The UK government's Climate Change Committee warns of potentially doubled electricity demand by 2050, the target date for net zero, even though managing EV charging can ease local peaks. This translates to a significant financial burden for companies like National Grid, SSE, and Scottish Power who own the main transmission networks and some regional distribution networks.

Balancing investor needs for returns and ensuring affordable energy bills for consumers presents a delicate tightrope act for regulators like Ofgem. The National Audit Office criticized Ofgem in 2020 for allowing network owners excessive returns, prompting concerns about potential bill hikes, especially after lessons from 2021 reshaped market dynamics.

Think-tank Common Wealth reported that distribution networks paid out a staggering £3.6bn to their owners between 2017 and 2021, raising questions about the balance between profitability and affordability, amid UK EV affordability concerns among consumers.

However, Ofgem acknowledges the need for substantial investment to finance network upgrades, repairs, and the clean energy transition. To this end, they are considering incorporating an "investability" metric, recognizing how big battery rule changes can erode confidence elsewhere, in the next price controls for transmission networks, ensuring these entities remain attractive for equity fundraising without overburdening consumers.

This proposal, while welcomed by the industry, has drawn criticism from consumer advocacy groups like Citizens Advice, who fear it could contribute to unfairly high bills.
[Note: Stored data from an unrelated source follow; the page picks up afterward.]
(** C8.  A request whose method is neither [connect] nor [isConnected]
    reads the store exactly once, and each delivery is answered from the
    store as it is at that delivery: after any inputs [pre] the listener
    runs against [store_after s pre].  So when the origin is not approved,
    then gets approved, the same request is dropped the first time and
    dispatched the second. *)
Theorem approval_read_on_every_request (namada : Namada) (s : KVStore)
    (e : MessageEvent) (others : ApprovedOriginsStore) :
  get (data e) "type" = VStr ProxyRequestTypes_Request ->
  get (data e) "method" <> VStr "connect" ->
  get (data e) "method" <> VStr "isConnected" ->
  store_reads (Async.trace (listener namada s e)) = [APPROVED_ORIGINS_KEY]
  /\ (forall pre,
        run namada s (pre ++ [Deliver e])
          = (run namada s pre
               ++ [listener namada (store_after s pre) e])%list)
  /\ (~ approved s (origin e) ->
        exists first,
          run namada s
            [Deliver e;
             StoreSet APPROVED_ORIGINS_KEY (Some (origin e :: others));
             Deliver e]
          = [first;
             (StoreGet APPROVED_ORIGINS_KEY
                :: Async.trace (dispatch namada (data e)),
              Async.outcome (dispatch namada (data e)))]
          /\ posted (Async.trace first) = []).
Proof.
  intros Ht Hc Hi. apply tagged_is_request in Ht.
  assert (Hn : needs_approval (get (data e) "method") = true)
    by (apply needs_approval_true; split; assumption).
  split; [ | split].
  - rewrite (listener_gated _ _ _ Ht Hn).
    destruct (kv_get s APPROVED_ORIGINS_KEY) as [stored | r | ];
      simpl; try reflexivity.
    destruct (includes _ (origin e)); simpl; [ | reflexivity].
    f_equal. apply dispatch_reads_nothing.
  - intros pre. apply run_app.
  - intros Hno. exists (listener namada s e). simpl. split.
    + do 2 f_equal. apply (listener_approved _ _ _ Ht Hn).
      exists (origin e :: others). simpl. rewrite String.eqb_refl.
      split; [reflexivity | now left].
    + now rewrite (listener_not_approved _ _ _ Ht Hn Hno).
Qed.
Lemma py_or_falsy a b : truthy a = false -> py_or a b = b.
Proof. intros H. unfold py_or. rewrite H. reflexivity. Qed.

Lemma py_or_truthy a b : truthy a = true -> py_or a b = a.
Proof. intros H. unfold py_or. rewrite H. reflexivity. Qed.

(** C10. The save stage falls back when the overlay output is missing.
    If [poster_with_text] is unset, [None], or names a file that does not
    exist, the final poster is a copy of the best image, or of the current
    image when no best image is held, and the final text is the best text,
    or the last generated text when no best text is held; the stage returns
    (it does not raise for want of the overlay output) and records both
    output paths. *)
Theorem save_output_falls_back
    (config : Config) (st : gmap string pyval) (fs : gmap string string)
    (source bytes text : string) :
  poster_missing st fs ->
  py_or (default PNone (st !! "best_image"))
        (default PNone (st !! "current_image")) = PStr source ->
  fs !! source = Some bytes ->
  source <> Str.path_join (OUTPUT_DIR config) "poster.png" ->
  py_or (default PNone (st !! "best_text"))
        (default PNone (st !! "generated_text")) = PStr text ->
  exists w',
    save_output config (mkWorld st fs) = Ok tt w'
    /\ files w' !! Str.path_join (OUTPUT_DIR config) "poster.png" = Some bytes
    /\ files w' !! Str.path_join (OUTPUT_DIR config) "text.txt" = Some text
    /\ state w' !! "final_poster_path"
       = Some (PStr (Str.path_join (OUTPUT_DIR config) "poster.png"))
    /\ state w' !! "final_text_path"
       = Some (PStr (Str.path_join (OUTPUT_DIR config) "text.txt"))
    /\ (forall best other, truthy best = true -> py_or best other = best)
    /\ (forall other, py_or PNone other = other).
Proof.
  intros Hmiss Hsrc Hbytes Hne Htext.
  rewrite (save_output_fallback_run config st fs source bytes text
             Hmiss Hsrc Hbytes Hne Htext).
  eexists. split; [reflexivity|]. cbn [state files].
  assert (Hpaths : Str.path_join (OUTPUT_DIR config) "text.txt"
                   <> Str.path_join (OUTPUT_DIR config) "poster.png").
  { unfold Str.path_join. cbn [Str.startswith Ascii.eqb Bool.eqb].
    destruct (String.eqb (OUTPUT_DIR config) "" || Str.endswith_slash (OUTPUT_DIR config)).
    - intros H. apply String.app_inj in H. discriminate.
    - intros H. apply String.app_inj in H. discriminate. }
  split; [rewrite lookup_insert_ne by exact Hpaths; apply lookup_insert_eq|].
  split; [apply lookup_insert_eq|].
  split; [rewrite lookup_insert_ne by discriminate; apply lookup_insert_eq|].
  split; [apply lookup_insert_eq|].
  split; [intros best other; apply py_or_truthy | intros other; reflexivity].
Qed.
(** ** Instances on a concrete run *)

Lemma reuse_input_image_counts : counts_image_attempt reuse_input_image.
Proof.
  intros i [st fs] w' n Hrun Hn. cbn [state] in Hn.
  revert Hrun. unfold reuse_input_image. mgo.
  destruct (st !! "input_image_path") as [p|]; mgo; [|discriminate].
  intros [= <-]. cbn [state]. repeat mlook1. reflexivity.
Qed.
With energy bills already hitting record highs, public trust in the net-zero transition hinges on ensuring affordability.

High debt levels and potential credit rating downgrades further complicate the picture, potentially impacting companies' ability to raise investment funds. Ofgem is exploring measures to address this, such as stricter debt structure reporting requirements for regional distribution companies.

Lawrence Slade, CEO of the Energy Networks Association, emphasizes the critical role of investment in achieving net zero. He highlights the need for "bold" policies and regulations that balance ambitious goals with investor confidence and ensure efficient resource allocation, drawing on B.C.'s power supply challenges as a cautionary example.

The challenge lies in striking a delicate balance between attracting investment, ensuring network resilience, and maintaining affordable energy bills. As Andy Manning from Citizens Advice warns, "Without public confidence, net zero won't be delivered."

The UK's journey to net zero hinges on navigating this complex landscape. By carefully calibrating regulations, fostering investor confidence, and prioritizing affordability, the country can ensure its electricity grid is not just robust enough to power heated swimming pools, but also a thriving green economy for all.